联合化疗和诱导分化治疗已经显著改善了急性早幼粒细胞白血病患者的预后，但微小残留病变的存在，成为患者日后复发的根源。在患者处于疾病缓解期，利用白血病疫苗诱导患者产生抗白血病的特异免疫反应，是一种理想的预防白血病复发的方式。前期研究表明利用PML-RARα基因片段与白细胞介素2（IL-2）、粒细胞-巨噬细胞集落刺激因子（GM-CSF）等构建的重组表达载体能够诱导特异性免疫应答［1-3］。

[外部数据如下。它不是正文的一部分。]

(** C8, as stated, fails: a command item has a product and a quantity but no
    price, and [getProductDetails] prices every product at 10000.  For the
    command with two units of p1 and one of p2 the order that [create] returns
    has total 30000, not 2500. *)
Lemma create_example_counterexample :
  ~ (forall (w : World) (r : ref) (w' : World) (o : Order),
       OrdersService.create example_command w = (Returned r, w') ->
       heap w' !! r = Some o ->
       total o = 2500%float /\ map item_subtotal (items o) = [2000%float; 500%float]).
Proof.
  intros H.
  destruct (create_returns example_command _ empty_world eq_refl)
    as (w' & extra & Hrun & Hobj & _).
  destruct (H _ _ _ _ Hrun Hobj) as [Htotal _].
  apply (f_equal (fun x => PrimFloat.eqb x 2500)) in Htotal.
  vm_compute in Htotal. discriminate Htotal.
Qed.

(** C8, amended.  For a create command with the items p1 (quantity 2) and p2
    (quantity 1), whatever the client and the state of the service, the
    created order is pendiente and stored, its total is 30000, and it has
    exactly two items, with unit price 10000 each and subtotals 20000 and
    10000: each subtotal is the unit price times the quantity, and the total
    is their sum. *)
Theorem create_example_totals (w : World) (client name email address p1 p2 : string) :
  exists w' o,
    OrdersService.create
      (mkCreateOrderDto client name email address
         (Some [mkCreateOrderItemDto p1 2; mkCreateOrderItemDto p2 1])) w
    = (Returned (length (heap w)), w')
    /\ heap w' !! length (heap w) = Some o
    /\ table w' !! uuid w (issued w) = Some o
    /\ status o = pendiente
    /\ total o = 30000%float
    /\ map item_productId (items o) = [p1; p2]
    /\ map item_quantity (items o) = [2%float; 1%float]
    /\ map item_unitPrice (items o) = [10000%float; 10000%float]
    /\ map item_subtotal (items o) = [20000%float; 10000%float]
    /\ Forall (fun item =>
                 item_subtotal item = (item_unitPrice item * item_quantity item)%float)
         (items o)
    /\ total o = sum_subtotals (items o).
Proof.
  destruct (create_returns
              (mkCreateOrderDto client name email address
                 (Some [mkCreateOrderItemDto p1 2; mkCreateOrderItemDto p2 1]))
              _ w eq_refl) as (w' & extra & Hrun & Hobj & Htable & _).
  eexists _, _. split; [exact Hrun|]. split; [exact Hobj|].
  rewrite Htable, lookup_insert_eq. cbn. repeat split; try done.
  repeat constructor.
Qed.
Lemma level_keys_disjoint (l i l' j : nat) (k : bytes) :
  bytes_eqb k (level_key_prefix l i)
  || startswith k (level_key_prefix l i ++ bstr "_") = true ->
  bytes_eqb k (level_key_prefix l' j)
  || startswith k (level_key_prefix l' j ++ bstr "_") = true ->
  l = l' /\ i = j.
Proof.
  intros H1 H2.
  destruct (level_key_shape l i k H1) as (t & E1 & Ht).
  destruct (level_key_shape l' j k H2) as (t' & E2 & Ht').
  rewrite E1 in E2. apply app_inv_head in E2.
  destruct (digits_split _ _ _ _ (format_d_digits l) (format_d_digits l') E2)
    as [Hl E3].
  apply app_inv_head in E3.
  pose proof (format_d_digits i) as Di. pose proof (format_d_digits j) as Dj.
  split; [exact (format_d_inj _ _ Hl) |]. apply format_d_inj.
  destruct Ht as [-> | (r & ->)], Ht' as [-> | (r' & ->)];
    rewrite ?app_nil_r in E3.
  - exact E3.
  - exfalso. exact (digits_no_underscore _ _ _ Di E3).
  - exfalso. exact (digits_no_underscore _ _ _ Dj (eq_sym E3)).
  - exact (proj1 (digits_split _ _ _ _ Di Dj E3)).
Qed.

Lemma hier_keys_match (dat : Ini) (p : bytes) (ks : list bytes) (k : bytes) :
  hier_keys_for_level dat p = Ok ks -> In k ks ->
  bytes_eqb k p || startswith k (p ++ bstr "_") = true.
Proof.
  unfold hier_keys_for_level. intros H Hk.
  destruct (ini_items dat MRXS_HIERARCHICAL) as [items |]; [| discriminate H].
  injection H as <-. apply in_map_iff in Hk as ([k' v] & <- & Hin).
  apply filter_In in Hin as [_ Hin]. exact Hin.
Qed.

(** X21: the keys [_hier_keys_for_level] collects for two different levels
    never overlap, so deleting or renaming the keys of one level never
    touches a key of another level (the [_] guard keeps
    NONHIER_0_VAL_1 from taking NONHIER_0_VAL_10). *)
Theorem hier_keys_disjoint (dat : Ini) (l i l' j : nat) (ks ks' : list bytes) :
  (l, i) <> (l', j) ->
  hier_keys_for_level dat (level_key_prefix l i) = Ok ks ->
  hier_keys_for_level dat (level_key_prefix l' j) = Ok ks' ->
  forall k, In k ks -> ~ In k ks'.
Proof.
  intros Hne H1 H2 k Hk Hk'.
  destruct (level_keys_disjoint l i l' j k (hier_keys_match _ _ _ _ H1 Hk)
              (hier_keys_match _ _ _ _ H2 Hk')) as [-> ->].
  apply Hne. reflexivity.
Qed.
(** * tetr.js: the client session layer

    A shallow embedding of [src/index.ts] (classes [EventEmitter], [Client],
    [ClientUser], [Room]) and of the later [ClientUser] class whose methods
    are [join], [leave] and [setPresence].

    The class [WebsocketManager] that both files send through is imported
    but is not part of the sources at hand.  It is taken as an interface
    (type classes below); every theorem holds for all its implementations
    whose methods return normally. *)

From Stdlib Require Import String List ZArith Bool Lia.
Import ListNotations.
Local Open Scope string_scope.
Local Open Scope Z_scope.
Local Open Scope list_scope.
Set Warnings "-register-all".

(** ** JavaScript values carried as payloads and event arguments *)

(** Numbers are kept to the integers plus NaN; objects are their ordered
    list of own properties. *)
Inductive JsVal : Type :=
| VUndefined
| VNull
| VBool (b : bool)
| VNum (n : Z)
| VNaN
| VStr (s : string)
| VArr (items : list JsVal)
| VObj (fields : list (string * JsVal)).

(** ToBoolean: what [if (v)] tests. *)
Definition truthy (v : JsVal) : bool :=
  match v with
  | VUndefined | VNull | VNaN => false
  | VBool b => b
  | VNum n => negb (n =? 0)
  | VStr s => negb (String.eqb s "")
  | VArr _ | VObj _ => true
  end.

(** [if (this.room.id)] on a field of type [string | undefined]. *)
Definition truthy_id (i : option string) : bool :=
  match i with
  | None => false
  | Some s => truthy (VStr s)
  end.

(** ** Wire packets: [{ id?, command, data }] *)

Record Packet : Type := mkPacket {
  pk_id : option Z;
  pk_command : string;
  pk_data : JsVal
}.

(** ** EventEmitter (index.ts, lines 29-52) *)

Section Emitter.
(** Subscriber callbacks are opaque to the emitter: [Func] is the type of
    their identities, and an emit is observed as the calls it makes, each
    callback returning normally. *)
Context {Func : Type}.

Record EventEmitterEvent : Type := mkEvent {
  event : string;
  func : Func
}.

(** One invocation [callee(...arguments)]. *)
Record Invocation : Type := mkInvocation {
  callee : Func;
  arguments : list JsVal
}.

(** [this.events.push({ event, func })] *)
Definition on (ev : string) (f : Func) (events : list EventEmitterEvent)
  : list EventEmitterEvent :=
  events ++ [mkEvent ev f].

(** [if (args) element.func(args); else element.func();] *)
Definition invoke (args : JsVal) (element : EventEmitterEvent) : Invocation :=
  if truthy args then mkInvocation (func element) [args]
  else mkInvocation (func element) [].

(** [emit(event, args?)]: an omitted [args] is [VUndefined].  The result is
    the sequence of calls made, in the order [forEach] makes them. *)
Definition emit (ev : string) (args : JsVal) (events : list EventEmitterEvent)
  : list Invocation :=
  let array := filter (fun x => String.eqb (event x) ev) events in
  map (invoke args) array.

(** Registering a sequence of subscriptions, first to last. *)
Definition on_all (regs : list (string * Func)) (events : list EventEmitterEvent)
  : list EventEmitterEvent :=
  fold_left (fun evs r => on (fst r) (snd r) evs) regs events.

(** The callbacks of [regs] subscribed to [ev], in registration order. *)
Definition subscribers (ev : string) (regs : list (string * Func)) : list Func :=
  map snd (filter (fun r => String.eqb (fst r) ev) regs).
End Emitter.

Arguments EventEmitterEvent : clear implicits.
Arguments Invocation : clear implicits.

(** ** The connection shared by a client and its room and user objects *)

(** [Client], [Room] and [ClientUser] hold references to one
    [WebsocketManager] object.  It is kept once, in the client state, as the
    manager's own state [manager] together with [sent], the packets handed to
    its send method so far, oldest first. *)
Record Connection (W : Type) : Type := mkConnection {
  manager : W;
  sent : list Packet
}.
Arguments mkConnection {W} _ _.
Arguments manager {W} _.
Arguments sent {W} _.

(** [interface Handling] (index.ts, lines 228-233) *)
Record Handling : Type := mkHandling {
  arr : string;
  das : string;
  sdf : string;
  safelock : bool
}.

Inductive Mode : Type := player | spectator.

Definition Mode_value (m : Mode) : JsVal :=
  match m with
  | player => VStr "player"
  | spectator => VStr "spectator"
  end.

Inductive Status : Type := online | away | busy | invisible.

Definition Status_value (s : Status) : JsVal :=
  match s with
  | online => VStr "online"
  | away => VStr "away"
  | busy => VStr "busy"
  | invisible => VStr "invisible"
  end.

(** The argument of [setPresence] in index.ts: [{ status, detail }]. *)
Record PresenceOptions : Type := mkPresence {
  status : Status;
  detail : string
}.

Definition PresenceOptions_value (o : PresenceOptions) : JsVal :=
  VObj [("status", Status_value (status o)); ("detail", VStr (detail o))].

(** One entry of the argument of [setConfig]: [{ index, value }]. *)
Record ConfigOption : Type := mkConfigOption {
  index : string;
  value : JsVal
}.

Definition ConfigOption_value (o : ConfigOption) : JsVal :=
  VObj [("index", VStr (index o)); ("value", value o)].

(** ** index.ts: Client, ClientUser, Room *)

Module Index.

(** The imported [WebsocketManager], by the members index.ts uses:
    [new WebsocketManager(client)], the property [messageID], and the methods
    [send], [connect] (which sees the client's token through its reference to
    the client) and [disconnect]. *)
Class WebsocketManager (W : Type) : Type := {
  construct : W;
  messageID : W -> Z;
  send : Packet -> W -> W;
  connect : option string -> W -> W;
  disconnect : W -> W
}.

(** [class Room]: the field [id?: string]; its [ws] is the client's. *)
Record Room : Type := mkRoom {
  id : option string
}.

(** [class ClientUser]: its only field is the reference [ws], which is taken
    to be the client's manager, as that of its [Room] is. *)
Inductive ClientUser : Type := mkClientUser.

Section Client.
Context {W : Type} `{WebsocketManager W} {Func : Type}.

(** [class Client extends EventEmitter].  [token] and [user] are declared
    without initialiser and are undefined until assigned. *)
Record Client : Type := mkClient {
  events : list (EventEmitterEvent Func);
  ws : Connection W;
  token : option string;
  user : option ClientUser;
  room : Room;
  handling : Handling
}.

Definition set_ws (w : Connection W) (c : Client) : Client :=
  mkClient (events c) w (token c) (user c) (room c) (handling c).

Definition set_token (t : option string) (c : Client) : Client :=
  mkClient (events c) (ws c) t (user c) (room c) (handling c).

Definition set_room_id (i : option string) (c : Client) : Client :=
  mkClient (events c) (ws c) (token c) (user c) (mkRoom i) (handling c).

(** [this.ws.send(p)]: the manager handles the packet and the call is
    recorded. *)
Definition ws_send (p : Packet) (c : Client) : Client :=
  set_ws (mkConnection (send p (manager (ws c))) (sent (ws c) ++ [p])) c.

(** [this.ws.messageID] *)
Definition ws_messageID (c : Client) : Z := messageID (manager (ws c)).

Definition default_handling : Handling := mkHandling "1" "1" "5" true.

(** [new Client(handling)]; [None] is an omitted (or undefined) argument, for
    which the default parameter value is taken. *)
Definition new_Client (handling : option Handling) : Client :=
  mkClient [] (mkConnection construct []) None None (mkRoom None)
    (match handling with
     | Some h => h
     | None => default_handling
     end).

(** [login(token)] *)
Definition login (t : string) (c : Client) : Client :=
  let c := set_token (Some t) c in
  set_ws (mkConnection (connect (token c) (manager (ws c))) (sent (ws c))) c.

(** [leaveRoom()] *)
Definition leaveRoom (c : Client) : Client :=
  let c := ws_send (mkPacket (Some (ws_messageID c)) "leaveroom" (VBool false)) c in
  set_room_id None c.

(** [joinRoom(room)] up to and including its send (lines 99-103). *)
Definition joinRoom_send (r : string) (c : Client) : Client :=
  let c := if truthy_id (id (room c)) then leaveRoom c else c in
  ws_send (mkPacket (Some (ws_messageID c)) "joinroom" (VStr r)) c.

(** [joinRoom(room)] *)
Definition joinRoom (r : string) (c : Client) : Client :=
  let c := joinRoom_send r c in
  set_room_id (Some r) c.

(** [destroy()] *)
Definition destroy (c : Client) : Client :=
  set_ws (mkConnection (disconnect (manager (ws c))) (sent (ws c))) c.

(** [ClientUser.message(user, message)] *)
Definition ClientUser_message (u msg : string) (c : Client) : Client :=
  ws_send (mkPacket None "social.dm"
             (VObj [("recipient", VStr u); ("msg", VStr msg)])) c.

(** [ClientUser.setPresence(options)] *)
Definition ClientUser_setPresence (options : PresenceOptions) (c : Client) : Client :=
  ws_send (mkPacket None "social.presence" (PresenceOptions_value options)) c.

(** [ClientUser.invite(user)] *)
Definition ClientUser_invite (u : string) (c : Client) : Client :=
  ws_send (mkPacket None "social.invite" (VStr u)) c.

(** [Room.message(msg)] *)
Definition Room_message (msg : string) (c : Client) : Client :=
  ws_send (mkPacket (Some (ws_messageID c)) "chat" (VStr msg)) c.

(** [Room.selfMode(mode)] *)
Definition Room_selfMode (mode : Mode) (c : Client) : Client :=
  ws_send (mkPacket (Some (ws_messageID c)) "switchbracket" (Mode_value mode)) c.

(** [Room.setMode(user, mode)] *)
Definition Room_setMode (u : string) (mode : Mode) (c : Client) : Client :=
  ws_send (mkPacket (Some (ws_messageID c)) "switchbrackethost"
             (VObj [("uid", VStr u); ("bracket", Mode_value mode)])) c.

(** [Room.setConfig(options)] *)
Definition Room_setConfig (options : list ConfigOption) (c : Client) : Client :=
  ws_send (mkPacket (Some (ws_messageID c)) "updateconfig"
             (VArr (map ConfigOption_value options))) c.

(** The methods that the three classes declare, as one type of calls.  The
    methods [on] and [emit] that [Client] inherits are not among them; see
    [Action] for [on]. *)
Inductive Call : Type :=
| CLogin (t : string)
| CJoinRoom (r : string)
| CLeaveRoom
| CDestroy
| CUserMessage (u msg : string)
| CUserSetPresence (options : PresenceOptions)
| CUserInvite (u : string)
| CRoomMessage (msg : string)
| CRoomSelfMode (mode : Mode)
| CRoomSetMode (u : string) (mode : Mode)
| CRoomSetConfig (options : list ConfigOption).

Definition perform (k : Call) (c : Client) : Client :=
  match k with
  | CLogin t => login t c
  | CJoinRoom r => joinRoom r c
  | CLeaveRoom => leaveRoom c
  | CDestroy => destroy c
  | CUserMessage u msg => ClientUser_message u msg c
  | CUserSetPresence options => ClientUser_setPresence options c
  | CUserInvite u => ClientUser_invite u c
  | CRoomMessage msg => Room_message msg c
  | CRoomSelfMode mode => Room_selfMode mode c
  | CRoomSetMode u mode => Room_setMode u mode c
  | CRoomSetConfig options => Room_setConfig options c
  end.

(** A program of calls, run first to last. *)
Definition perform_all (ks : list Call) (c : Client) : Client :=
  fold_left (fun c k => perform k c) ks c.

(** The client state that is not the connection. *)
Definition local_state (c : Client)
  : list (EventEmitterEvent Func) * option string * option ClientUser * Room * Handling :=
  (events c, token c, user c, room c, handling c).
End Client.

本研究旨在检测我们前期构建的pIRES-PML-RARα-IFN-γ重组质粒在真核细胞中的表达情况，为急性早幼粒细胞白血病DNA疫苗的研发提供资料。

1 材料与方法

1.1 材料 p IRES-PML-RARα-IFN-γ重组质粒由暨南大学血液病研究所实验室构建并保存，A549细胞株购自北京天为时代公司。

1.2 方法

1.2.1 构建好的载体转染A549细胞 取适量A549细胞（约6×105个）平铺在不含抗生素的培养基上。用IMDM培养基（北京天为时代公司）将待转染的A549细胞稀释20倍后，将这些细胞置于显微镜下进行计数。取出适量的细胞液用离心机以600 r/min的转速离心5min后，用IMDM培养基对离心后的细胞进行重悬处理，经过处理后的细胞浓度为1.2×106/ml。取一个做好标记的24孔板，板上的每个孔中加入500μl经过重悬处理的细胞液，加入细胞液后板上每个孔的细胞数目约为6×105个。（2）将重组载体质粒加入到适量Opti-MEM®I培养基中（北京天为时代公司，该培养基不含血清），在室温下轻轻摇动混合均匀，然后在室温下孵育5min。（3）向装有待转染细胞液的培养板中分别加入适量DNA-Lipofectamine™2000复合物，然后轻微晃动培养板使细胞液与复合物混合均匀。（4）将含有细胞液和复合物的培养板放入二氧化碳培养箱中在37℃条件下进行培养4～6 h，然后取出培养板，更换其中的培养基，更换后的培养基含有胎牛血清和抗生素，将该培养板置于二氧化碳培养箱中继续培养48 h后收集细胞和上清液。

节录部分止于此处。